Avocado oil is healthy and safe for cooking because the fats in the oil are resistant to heat-induced oxidation, a process that makes some fats bad for you once they have reached a certain high temperature.

Leafy greens taste great and are low in calories. Use fresh spinach leaves as a salad green or serve Swiss chard or kale as a side dish. Munch on fresh broccoli with a veggie dip at snack time.

One 2012 analysis of studies found that as little as 0.45 to 4.5 grams of omega-3 fatty acids (about 3 ounces of salmon) can bring about significant improvement to arterial function.

Not only is salmon delicious, but it also has a delicate, less fishy taste compared to some other types of fish. And it can be prepared in a variety of ways—steamed, sautéed, grilled, or smoked.

Oats, in particular, are worth reaching for. Oats contain a soluble fiber called beta glucan that helps reduce total cholesterol and LDL cholesterol. One 2015 study reported in the American Journal of Nutrition found that whole-grain oats might be the most effective whole grain for lowering cholesterol.

Make a sandwich with two slices of 100% whole-grain bread, 3 ounces of lean turkey breast, lots of sliced tomatoes and avocado, plus lettuce and a bit of mustard. You can also switch from white pasta to whole grain pasta.

Enjoy oatmeal with just a small amount of brown sugar and plenty of strawberries and walnuts for breakfast.

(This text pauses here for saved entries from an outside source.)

(* ===== verification/BlockBuilderThm.v ===== *)
(** What the plugin that builds blocks keeps: the times of its timer, the
    header of a block it builds, and what becomes of confirmations. *)

From Stdlib Require Import ZArith Lia Bool String List RelationClasses.
From stdpp Require Import base decidable gmap list.
From S2P Require Import Prelude ChainUtils Block BlockPack Effects UndoIndex UndoIndexThm DbSession Objects Tables Context Authority Voting.
From S2P Require Import SystemContract NativeApi Tracked Transaction Applying ApplyingThm Replay ForkDb ForkDbInv ForkDbThm ForkRun Follows ForkFrames.
From S2P Require Import Chain ChainUndo ChainReplay BlockBuilder.
Import ListNotations.
Local Open Scope Z_scope.

(** ** Times *)

Definition has_stamp (us : Z) : Prop := chain_timestamp_epoch_us <= us < chain_timestamp_epoch_us + 2 ^ 32 * chain_timestamp_unit_us.

Lemma stamp_from us : has_stamp us -> _stamp (from us) = (us - chain_timestamp_epoch_us) / chain_timestamp_unit_us.
Proof.
  unfold has_stamp, from. change chain_timestamp_unit_us with 1000000. change chain_timestamp_epoch_us with 946684800000000. intros H. cbn [_stamp].
  unfold u64. rewrite (Z.mod_small us), (Z.mod_small (us - _)) by lia. unfold u32. apply Z.mod_small.
  split; [apply Z.div_pos; lia | apply Z.div_lt_upper_bound; lia].
Qed.

Lemma from_mono a b : has_stamp a -> has_stamp b -> a <= b -> _stamp (from a) <= _stamp (from b).
Proof. intros A B L. rewrite !stamp_from by assumption. apply Z.div_le_mono; [reflexivity | lia]. Qed.

(** The timer is set for the next slot, or for the one after when less than a
    tenth of a slot is left. *)
Lemma time_to_next_bounds now : 0 <= now ->
  mini_next_block_us <= time_to_next now < chain_timestamp_unit_us + mini_next_block_us /\ (now + time_to_next now) mod chain_timestamp_unit_us = 0.
Proof.
  unfold time_to_next, mini_next_block_us. change chain_timestamp_unit_us with 1000000. intros H. change (1000000 / 10) with 100000.
  rewrite Z.rem_mod_nonneg by lia. pose proof (Z.mod_pos_bound now 1000000 ltac:(lia)). pose proof (Z.div_mod now 1000000 ltac:(lia)) as E.
  destruct (Z.ltb_spec (1000000 - now mod 1000000) 100000); (split; [lia |]).
  - replace (now + _) with ((now / 1000000 + 2) * 1000000) by lia. apply Z_mod_mult.
  - replace (now + _) with ((now / 1000000 + 1) * 1000000) by lia. apply Z_mod_mult.
Qed.

Lemma next_slot now due : has_stamp now -> has_stamp due -> now + time_to_next now <= due -> _stamp (from now) < _stamp (from due).
Proof.
  intros A B L. rewrite !stamp_from by assumption. unfold has_stamp in A, B.
  pose proof (time_to_next_bounds now) as T. revert A B L T. unfold mini_next_block_us.
  change chain_timestamp_unit_us with 1000000. change chain_timestamp_epoch_us with 946684800000000. change (1000000 / 10) with 100000.
  intros A B L T. destruct (T ltac:(lia)) as [T1 T2]. clear T.
  apply Z.mod_divide in T2 as [k T2]; [| lia].
  apply (Z.lt_le_trans _ (k - 946684800)); [apply Z.div_lt_upper_bound; lia | apply Z.div_le_lower_bound; lia].
Qed.

(** ** The header of a block that is built *)

Section Built.
Context `{Crypto} `{AuthCodec} (hash_pair : sha256 -> sha256 -> sha256) (xmax_build_public_key : list Z) (skip_flags : Z) (hs : handlers).
Context (hash_message : message -> sha256) (js_apply : Z -> call -> M Context.world Z) (to_share : Z -> Z) (chain_id : sha256) (raw_idx : Z) (fuel : nat).
Context (pop : list transaction_request -> option (transaction_request * list transaction_request)).

Local Abbreviation build := (Chain.build_block hash_pair xmax_build_public_key skip_flags hs hash_message js_apply to_share chain_id raw_idx fuel pop).
Local Abbreviation one := (apply_request skip_flags hs hash_message js_apply to_share chain_id raw_idx fuel).

Lemma start_runs c : building_block c = None -> exists s,
  start c = Ret (set_status (0, 0) (set_building (Some (Pending s None [])) (set_db (fst (db_start_undo_session true (db_of c))) c))) tt.
Proof.
  intros B. unfold start, mbind, M_bind, gets. destruct (db_start_undo_session true (db_of c)) as [db s]. unfold update.
  rewrite abort_nothing by exact B. exists s. reflexivity.
Qed.

(** The parts of a header that are set at the start. *)
Definition header_start (h : signed_block_header) : sha256 * chain_timestamp * Z := (previous h, timestamp h, builder h).

Lemma init_by_pre_pack_start pre when m q : init_by_pre_pack new_pack pre when m = Ok q ->
  exists info, select_builder (current_builders pre) (new_builders pre)
      (u32 (round_slot pre + ChainUtils.get_delta_slot_at_time (timestamp (new_header pre)) when)) = Ok info /\
    header_start (new_header q) = (block_id pre, when, builder_name info).
Proof.
  unfold init_by_pre_pack. intros E. cbv zeta in E. apply bind_ok in E as (info & S & E). exists info. split; [exact S |].
  destruct (if _ >=? _ then _ else _) as [cur new]. injection E as <-. unfold generate_dpos. cbv zeta.
  destruct (last_block_of_builders pre); [| destruct (_ =? _); [| destruct (_ <? _)]]; reflexivity.
Qed.

Lemma next_builders_start p c c' u : building_at p c -> _generate_next_builders xmax_build_public_key c = Ret c' u ->
  building_at p c' /\ header_start (new_header (deref (fork_db c') p)) = header_start (new_header (deref (fork_db c) p)).
Proof.
  intros B E. unfold _generate_next_builders in E. rewrite (mbind_ret _ _ _ _ _ (read_pack_at p c B)) in E.
  destruct (new_round _); [| injection E as <- _; auto].
  rewrite (mbind_ret (gets (fun c => c)) _ c c c) in E by reflexivity. cbv zeta in E.
  destruct (set_next_builders _ _) as [q | e] eqn:S; [| unfold mbind, M_bind in E; cbn in E; destruct (String.eqb e "undefined"); discriminate].
  rewrite (mbind_ret (from_result (Ok q)) _ c c q), (write_pack_at p _ c B) in E by reflexivity. injection E as <- _.
  split; [apply put_at, B |]. rewrite deref_put, decide_True by reflexivity.
  unfold set_next_builders in S. apply bind_ok in S as (u1 & _ & S). apply bind_ok in S as (u2 & _ & S). cbv zeta in S.
  destruct (deref (fork_db c) p). injection S as <-. reflexivity.
Qed.

(** The pack a new block is made from, after it was put on the heap. *)
Definition head_after (c : chain_context) (h : ptr) : block_pack :=
  if decide (h = fresh (fork_db c)) then new_pack else deref (fork_db c) h.

Lemma started when c c1 u : _start_build xmax_build_public_key when c = Ret c1 u ->
  let p := fresh (fork_db c) in
  exists h q, building_at p c1 /\ head_pack c = Some h /\ init_by_pre_pack new_pack (head_after c h) when true = Ok q /\
    header_start (new_header (deref (fork_db c1) p)) = header_start (new_header q).
Proof.
  intros E p. unfold _start_build in E.
  unfold mbind at 1, M_bind at 1, gets at 1 in E. destruct (building_block c) as [|] eqn:B; [discriminate E |].
  rewrite (mbind_ret (require _ _) _ c c tt) in E by reflexivity.
  unfold mbind at 1, M_bind at 1 in E. destruct (head_block_time c) as [c' now | |] eqn:Eh; [| discriminate E ..].
  pose proof (reads_head_block_time c) as Rh. rewrite Eh in Rh. red in Rh. subst c'.
  unfold require in E. destruct (_ <? _); [| rewrite (mbind_exc _ _ c c _ eq_refl) in E; discriminate E].
  destruct (start_runs c B) as (s & Es).
  rewrite (mbind_ret (mret tt) _ c c tt) in E by reflexivity. unfold reset_on_exit in E. rewrite (mbind_ret _ _ _ _ _ Es) in E.
  set (c0 := set_status _ _) in *.
  destruct (capture_and_rethrow _ c0) as [c2 v | c2 e |] eqn:E2; [| destruct (_abort_build c2) eqn:Ab; unfold mbind, M_bind in E; rewrite Ab in E; discriminate E | discriminate E].
  injection E as -> _. unfold capture_and_rethrow in E2.
  match type of E2 with match ?o with _ => _ end = _ => destruct o as [c2 w | |] eqn:E; [| discriminate E2 ..] end. injection E2 as -> _.
  set (c3 := set_building (Some (Pending s (Some p) [])) (set_fork (fst (alloc (fork_db c0) new_pack)) c0)).
  rewrite (mbind_ret make_pack _ c0 (set_fork (fst (alloc (fork_db c0) new_pack)) c0) p) in E by reflexivity.
  rewrite (mbind_ret (update (set_pack p)) _ _ c3 tt) in E by reflexivity.
  assert (B3 : building_at p c3) by (eexists _, _; reflexivity).
  assert (D3 : forall q, deref (fork_db c3) q = if decide (q = p) then new_pack else deref (fork_db c) q).
  { intros q. unfold deref, deref_in. cbn. fold p.
    destruct (decide (q = p)) as [-> | N]; [rewrite lookup_insert_eq | rewrite lookup_insert_ne by congruence]; reflexivity. }
  unfold mbind at 1, M_bind at 1 in E. destruct (head_block c3) as [c4 hd | |] eqn:Hb; [| discriminate E ..].
  unfold head_block, the_head, at_ptr, mbind, M_bind, gets in Hb. change (head_pack c3) with (head_pack c) in Hb.
  destruct (head_pack c) as [h |] eqn:Hp; [| discriminate Hb]. unfold mret, M_ret in Hb. injection Hb as <- <-.
  exists h. rewrite D3 in E.
  rewrite (mbind_ret _ _ _ _ _ (read_pack_at p c3 B3)), D3, decide_True in E by reflexivity.
  unfold head_after. fold p.
  destruct (init_by_pre_pack new_pack _ when true) as [q | e] eqn:I; [| unfold mbind, M_bind in E; cbn in E; destruct (String.eqb e "undefined"); discriminate].
  rewrite (mbind_ret (from_result (Ok q)) _ c3 c3 q), (mbind_ret _ _ _ _ _ (write_pack_at p _ c3 B3)) in E by reflexivity.
  destruct (next_builders_start p _ _ _ (put_at p q c3 B3) E) as [B4 Hs].
  rewrite deref_put, decide_True in Hs by reflexivity. exists q. auto.
Qed.

(** Transactions leave the header alone. *)
Definition header_kept (c c' : chain_context) : Prop :=
  forall p, building_at p c -> building_at p c' /\ new_header (deref (fork_db c') p) = new_header (deref (fork_db c) p).
#[local] Instance header_kept_preorder : PreOrder header_kept.
Proof.
  split; [intros c p B; auto |]. intros a b c A B p Ba. destruct (A p Ba) as [Bb Eb]. destruct (B p Bb) as [Bc Ec]. split; [exact Bc | congruence].
Qed.

Lemma kept_in_building {A} (m : M applying A) : follows same_header m -> follows header_kept (in_building m).
Proof using.
  intros Hm c. unfold in_building. destruct (building_block c) as [[s [p |] rs] |] eqn:B; [| exact I ..].
  specialize (Hm (Applying (db_of c) (deref (fork_db c) p) rs (building_status c).1 (building_status c).2)).
  destruct (m _) as [x a | x e |]; [| | exact I]; intros p' (s' & rs' & B'); rewrite B in B'; injection B' as <- <- <-;
    (split; [eexists _, _; reflexivity |]; unfold deref at 1, deref_in; cbn; rewrite lookup_insert_eq; exact Hm).
Qed.

Lemma kept_apply_selected i : follows header_kept (apply_selected skip_flags hs hash_message js_apply to_share chain_id raw_idx fuel i).
Proof using.
  assert (U : forall f, follows header_kept (on_selection (update f))) by (intros f c p B; split; [exact B | reflexivity]).
  unfold apply_selected, apply_request, head_block_time, head_block_timestamp, head_block, the_head, at_ptr.
  repeat first [follow_step | apply U | apply kept_in_building, header_request].
Qed.

Lemma kept_selected n : forall k, follows header_kept (for_each (seq k n) (apply_selected skip_flags hs hash_message js_apply to_share chain_id raw_idx fuel)).
Proof using. intros k. apply follows_for_each; [exact _ | intros i; apply kept_apply_selected]. Qed.

Lemma kept_run {A} (m : M chain_context A) c c' a p : follows header_kept m -> m c = Ret c' a -> building_at p c ->
  building_at p c' /\ new_header (deref (fork_db c') p) = new_header (deref (fork_db c) p).
Proof using. intros F E B. specialize (F c). rewrite E in F. exact (F p B). Qed.

(** From the merkle root to the end. *)
Lemma sealed key q c2 c3 c4 c5 u3 u4 u5 : building_at q c2 ->
  _generate_block hash_pair c2 = Ret c3 u3 -> _sign_block key c3 = Ret c4 u4 -> _final_block c4 = Ret c5 u5 ->
  building_at q c5 /\ exists b : signed_block, block (deref (fork_db c5) q) = Some b /\
    header_start b = header_start (new_header (deref (fork_db c2) q)) /\ builder_signature b = sign_compact key (hash_header b).
Proof using.
  intros B2 E3 E4 E5.
  destruct (block (deref (fork_db c2) q)) as [b2 |] eqn:Eb2.
  2:{ exfalso. unfold _generate_block in E3. rewrite (mbind_ret _ _ _ _ _ (check_building_at q c2 B2)) in E3. unfold capture_and_rethrow in E3.
      rewrite (mbind_ret _ _ _ _ _ (read_pack_at q c2 B2)) in E3. unfold block_of in E3. rewrite Eb2 in E3. discriminate E3. }
  destruct (generate_at hash_pair q b2 c2 c3 u3 B2 Eb2 E3) as (root & Ec3).
  assert (B3 : building_at q c3) by (rewrite Ec3; apply put_at, B2).
  rewrite (sign_at key q c3 B3) in E4. injection E4 as <- _.
  set (h4 := sign (new_header (deref (fork_db c3) q)) key) in *.
  set (pk4 := with_validated_id (Block.id h4) (with_header h4 (deref (fork_db c3) q))) in *.
  assert (Dp3 : deref (fork_db c3) q = with_header (rooted (new_header (deref (fork_db c2) q)) root) (deref (fork_db c2) q))
    by (rewrite Ec3, deref_put, decide_True by reflexivity; reflexivity).
  assert (Eb4 : block (deref (fork_db (put q pk4 c3)) q) = Some b2).
  { rewrite deref_put, decide_True by reflexivity. subst pk4. rewrite Dp3. clear -Eb2. destruct (deref (fork_db c2) q); exact Eb2. }
  destruct (final_at q b2 (put q pk4 c3) c5 u5 (put_at q pk4 c3 B3) Eb4 E5) as [B5 Eb5]. split; [exact B5 |].
  assert (Hp4 : new_header (deref (fork_db (put q pk4 c3)) q) = h4).
  { rewrite deref_put, decide_True by reflexivity. subst pk4. destruct (deref (fork_db c3) q); reflexivity. }
  rewrite Hp4 in Eb5. exists (SignedBlock h4 (receipts b2)). split; [exact Eb5 |]. split; [| reflexivity].
  subst h4. rewrite Dp3. clear. destruct (deref (fork_db c2) q). reflexivity.
Qed.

Cold cereals made with oats are also good for you—just be sure to choose brands that don’t contain extra sugar.

Substitution of soy a few times a week can cut down on the amount of saturated fats (unhealthy fats) in your diet. Add tofu to your favorite stir-fry or pour soy milk on your morning cereal.

Add a couple of thick slices of tomatoes to sandwiches and salads, or make a fresh tomato sauce to spoon over whole-wheat pasta.

Walnuts make a great snack with a piece of fruit. For breakfast, sprinkle some chopped walnuts on top of a bowl of warm oatmeal along with a little honey or blueberries.

While they are calorie-dense, beans have not been found to increase weight.

Beans are among the most versatile of foods. Many types of beans have distinct flavors, while others easily absorb the flavors of spices that are added to them. They can be a tasty addition to salads, stews, rice dishes, sauce, and soup. And you can eat them by themselves too.